**Required action**: Report the lines of the material that carry the string "Import".

**Material for this task**:
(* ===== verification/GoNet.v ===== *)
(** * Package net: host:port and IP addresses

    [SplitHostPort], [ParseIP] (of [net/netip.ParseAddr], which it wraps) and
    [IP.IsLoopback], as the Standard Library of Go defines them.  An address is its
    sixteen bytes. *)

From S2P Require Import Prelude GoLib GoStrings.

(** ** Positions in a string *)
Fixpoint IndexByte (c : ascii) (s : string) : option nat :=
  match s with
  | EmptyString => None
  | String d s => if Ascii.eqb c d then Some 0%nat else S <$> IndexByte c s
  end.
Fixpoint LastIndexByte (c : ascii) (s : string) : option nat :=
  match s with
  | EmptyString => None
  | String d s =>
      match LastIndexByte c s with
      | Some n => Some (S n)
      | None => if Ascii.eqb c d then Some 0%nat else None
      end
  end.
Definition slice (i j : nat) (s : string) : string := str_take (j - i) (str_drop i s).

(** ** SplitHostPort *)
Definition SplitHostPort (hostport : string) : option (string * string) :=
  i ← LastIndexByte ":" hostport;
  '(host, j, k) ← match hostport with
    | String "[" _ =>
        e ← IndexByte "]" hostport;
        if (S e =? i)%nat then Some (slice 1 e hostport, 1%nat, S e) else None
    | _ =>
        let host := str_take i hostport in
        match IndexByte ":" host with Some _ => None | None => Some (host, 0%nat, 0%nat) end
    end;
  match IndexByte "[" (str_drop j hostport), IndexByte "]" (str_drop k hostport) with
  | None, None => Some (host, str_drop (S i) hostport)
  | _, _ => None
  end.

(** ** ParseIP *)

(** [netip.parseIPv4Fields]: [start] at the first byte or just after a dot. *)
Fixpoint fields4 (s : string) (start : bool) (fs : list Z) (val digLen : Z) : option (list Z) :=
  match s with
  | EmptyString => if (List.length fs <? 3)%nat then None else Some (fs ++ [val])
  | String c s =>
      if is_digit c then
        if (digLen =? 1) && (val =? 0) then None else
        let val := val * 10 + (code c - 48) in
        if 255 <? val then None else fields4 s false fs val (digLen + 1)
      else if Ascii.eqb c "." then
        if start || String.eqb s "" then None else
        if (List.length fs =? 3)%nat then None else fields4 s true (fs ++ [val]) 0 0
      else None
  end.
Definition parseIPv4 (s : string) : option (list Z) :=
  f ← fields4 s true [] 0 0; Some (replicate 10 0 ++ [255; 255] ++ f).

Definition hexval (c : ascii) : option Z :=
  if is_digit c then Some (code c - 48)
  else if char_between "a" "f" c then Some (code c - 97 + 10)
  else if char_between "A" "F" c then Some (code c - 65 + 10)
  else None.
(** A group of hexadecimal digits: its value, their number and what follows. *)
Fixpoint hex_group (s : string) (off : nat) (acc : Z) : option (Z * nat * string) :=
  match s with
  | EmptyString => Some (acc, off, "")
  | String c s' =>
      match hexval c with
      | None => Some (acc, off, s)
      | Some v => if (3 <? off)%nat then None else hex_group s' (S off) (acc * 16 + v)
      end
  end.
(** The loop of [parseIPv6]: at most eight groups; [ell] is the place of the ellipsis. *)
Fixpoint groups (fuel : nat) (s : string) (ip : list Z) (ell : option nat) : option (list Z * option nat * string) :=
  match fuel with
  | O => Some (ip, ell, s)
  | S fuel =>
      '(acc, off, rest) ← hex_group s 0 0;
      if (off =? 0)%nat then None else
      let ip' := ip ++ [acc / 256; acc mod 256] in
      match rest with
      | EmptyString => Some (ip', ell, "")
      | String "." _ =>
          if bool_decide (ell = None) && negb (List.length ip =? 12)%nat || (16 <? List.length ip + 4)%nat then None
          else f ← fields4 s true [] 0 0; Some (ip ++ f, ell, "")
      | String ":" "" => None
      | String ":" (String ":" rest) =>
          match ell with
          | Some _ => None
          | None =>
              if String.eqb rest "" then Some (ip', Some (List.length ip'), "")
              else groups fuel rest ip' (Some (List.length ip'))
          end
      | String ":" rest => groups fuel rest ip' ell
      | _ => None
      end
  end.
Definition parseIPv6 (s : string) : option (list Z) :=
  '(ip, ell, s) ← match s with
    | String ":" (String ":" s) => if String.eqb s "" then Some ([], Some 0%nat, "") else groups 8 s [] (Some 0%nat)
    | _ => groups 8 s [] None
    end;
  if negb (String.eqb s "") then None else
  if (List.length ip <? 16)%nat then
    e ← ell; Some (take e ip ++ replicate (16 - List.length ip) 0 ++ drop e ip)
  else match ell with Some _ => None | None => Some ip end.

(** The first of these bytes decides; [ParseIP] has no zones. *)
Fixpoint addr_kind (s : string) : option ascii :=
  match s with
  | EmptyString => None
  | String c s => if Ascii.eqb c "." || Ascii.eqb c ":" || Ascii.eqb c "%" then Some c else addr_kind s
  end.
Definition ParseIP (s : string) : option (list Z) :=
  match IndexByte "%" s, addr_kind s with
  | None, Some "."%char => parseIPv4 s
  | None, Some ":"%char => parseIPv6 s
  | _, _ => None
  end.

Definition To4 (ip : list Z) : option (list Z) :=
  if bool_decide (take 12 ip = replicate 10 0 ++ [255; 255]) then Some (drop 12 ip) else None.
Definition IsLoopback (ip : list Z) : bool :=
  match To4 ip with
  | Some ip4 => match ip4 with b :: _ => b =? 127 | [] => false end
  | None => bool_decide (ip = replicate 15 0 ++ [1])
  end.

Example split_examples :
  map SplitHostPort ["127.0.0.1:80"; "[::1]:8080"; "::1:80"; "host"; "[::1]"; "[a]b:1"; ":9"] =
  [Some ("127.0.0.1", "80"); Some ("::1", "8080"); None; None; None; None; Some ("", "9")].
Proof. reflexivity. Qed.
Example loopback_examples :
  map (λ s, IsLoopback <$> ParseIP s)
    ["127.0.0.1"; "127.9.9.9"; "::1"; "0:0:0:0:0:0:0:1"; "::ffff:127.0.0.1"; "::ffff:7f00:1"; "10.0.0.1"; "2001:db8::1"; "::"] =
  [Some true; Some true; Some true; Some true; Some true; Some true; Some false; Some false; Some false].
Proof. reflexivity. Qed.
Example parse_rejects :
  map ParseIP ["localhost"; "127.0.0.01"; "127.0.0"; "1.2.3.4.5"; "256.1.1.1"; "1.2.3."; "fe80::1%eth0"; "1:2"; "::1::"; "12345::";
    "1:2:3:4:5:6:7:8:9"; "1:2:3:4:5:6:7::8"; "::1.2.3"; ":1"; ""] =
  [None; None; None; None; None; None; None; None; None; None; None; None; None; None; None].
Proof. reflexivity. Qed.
==
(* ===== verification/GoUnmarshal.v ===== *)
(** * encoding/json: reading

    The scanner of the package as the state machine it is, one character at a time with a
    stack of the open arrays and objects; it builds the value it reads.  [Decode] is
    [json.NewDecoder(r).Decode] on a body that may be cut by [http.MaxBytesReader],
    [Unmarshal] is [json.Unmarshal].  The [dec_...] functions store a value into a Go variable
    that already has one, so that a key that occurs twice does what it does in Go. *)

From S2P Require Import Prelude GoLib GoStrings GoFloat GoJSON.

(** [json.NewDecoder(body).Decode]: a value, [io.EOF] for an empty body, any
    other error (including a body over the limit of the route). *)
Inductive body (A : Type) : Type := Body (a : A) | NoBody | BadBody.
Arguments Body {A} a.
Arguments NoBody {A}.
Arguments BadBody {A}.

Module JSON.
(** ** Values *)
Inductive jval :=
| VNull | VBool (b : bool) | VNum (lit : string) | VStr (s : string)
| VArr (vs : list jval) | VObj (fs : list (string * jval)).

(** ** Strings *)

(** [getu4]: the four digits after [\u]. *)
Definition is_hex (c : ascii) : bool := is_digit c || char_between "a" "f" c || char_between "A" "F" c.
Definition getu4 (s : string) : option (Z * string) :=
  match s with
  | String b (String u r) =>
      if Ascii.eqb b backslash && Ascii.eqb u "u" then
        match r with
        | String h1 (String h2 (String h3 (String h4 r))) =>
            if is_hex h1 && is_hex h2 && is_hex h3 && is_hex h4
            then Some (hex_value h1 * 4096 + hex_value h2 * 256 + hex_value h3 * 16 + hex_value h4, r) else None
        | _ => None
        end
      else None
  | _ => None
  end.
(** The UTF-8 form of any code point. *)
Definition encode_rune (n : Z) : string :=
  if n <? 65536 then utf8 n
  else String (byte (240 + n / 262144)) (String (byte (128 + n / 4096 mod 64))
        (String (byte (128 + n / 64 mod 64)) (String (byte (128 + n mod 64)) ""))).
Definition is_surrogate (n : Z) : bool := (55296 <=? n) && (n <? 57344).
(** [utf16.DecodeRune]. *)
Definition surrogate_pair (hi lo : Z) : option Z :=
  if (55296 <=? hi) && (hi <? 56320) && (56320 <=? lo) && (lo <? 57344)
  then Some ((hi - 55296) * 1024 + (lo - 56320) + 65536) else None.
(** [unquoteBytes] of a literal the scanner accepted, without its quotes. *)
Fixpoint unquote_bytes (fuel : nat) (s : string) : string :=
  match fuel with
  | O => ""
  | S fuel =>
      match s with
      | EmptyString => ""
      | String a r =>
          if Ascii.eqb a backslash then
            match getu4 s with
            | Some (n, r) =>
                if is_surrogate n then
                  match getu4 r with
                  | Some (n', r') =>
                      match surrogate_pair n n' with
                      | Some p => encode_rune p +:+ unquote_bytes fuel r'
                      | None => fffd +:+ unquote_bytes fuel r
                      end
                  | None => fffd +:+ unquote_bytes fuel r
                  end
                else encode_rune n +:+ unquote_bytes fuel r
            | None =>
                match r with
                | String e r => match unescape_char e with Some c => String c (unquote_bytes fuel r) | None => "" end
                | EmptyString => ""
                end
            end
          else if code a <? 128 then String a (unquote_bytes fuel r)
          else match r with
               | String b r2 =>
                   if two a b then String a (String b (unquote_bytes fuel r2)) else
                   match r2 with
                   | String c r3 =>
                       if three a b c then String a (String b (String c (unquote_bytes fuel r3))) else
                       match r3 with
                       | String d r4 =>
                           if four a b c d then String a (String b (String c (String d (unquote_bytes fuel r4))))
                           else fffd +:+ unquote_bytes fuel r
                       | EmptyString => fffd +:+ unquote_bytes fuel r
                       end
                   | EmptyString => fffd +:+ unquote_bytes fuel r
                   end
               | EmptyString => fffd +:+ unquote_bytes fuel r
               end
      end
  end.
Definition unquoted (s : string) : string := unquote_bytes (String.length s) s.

**Result of the exercise**:
From S2P Require Import Prelude GoLib GoStrings.
From S2P Require Import Prelude GoLib GoStrings GoFloat GoJSON.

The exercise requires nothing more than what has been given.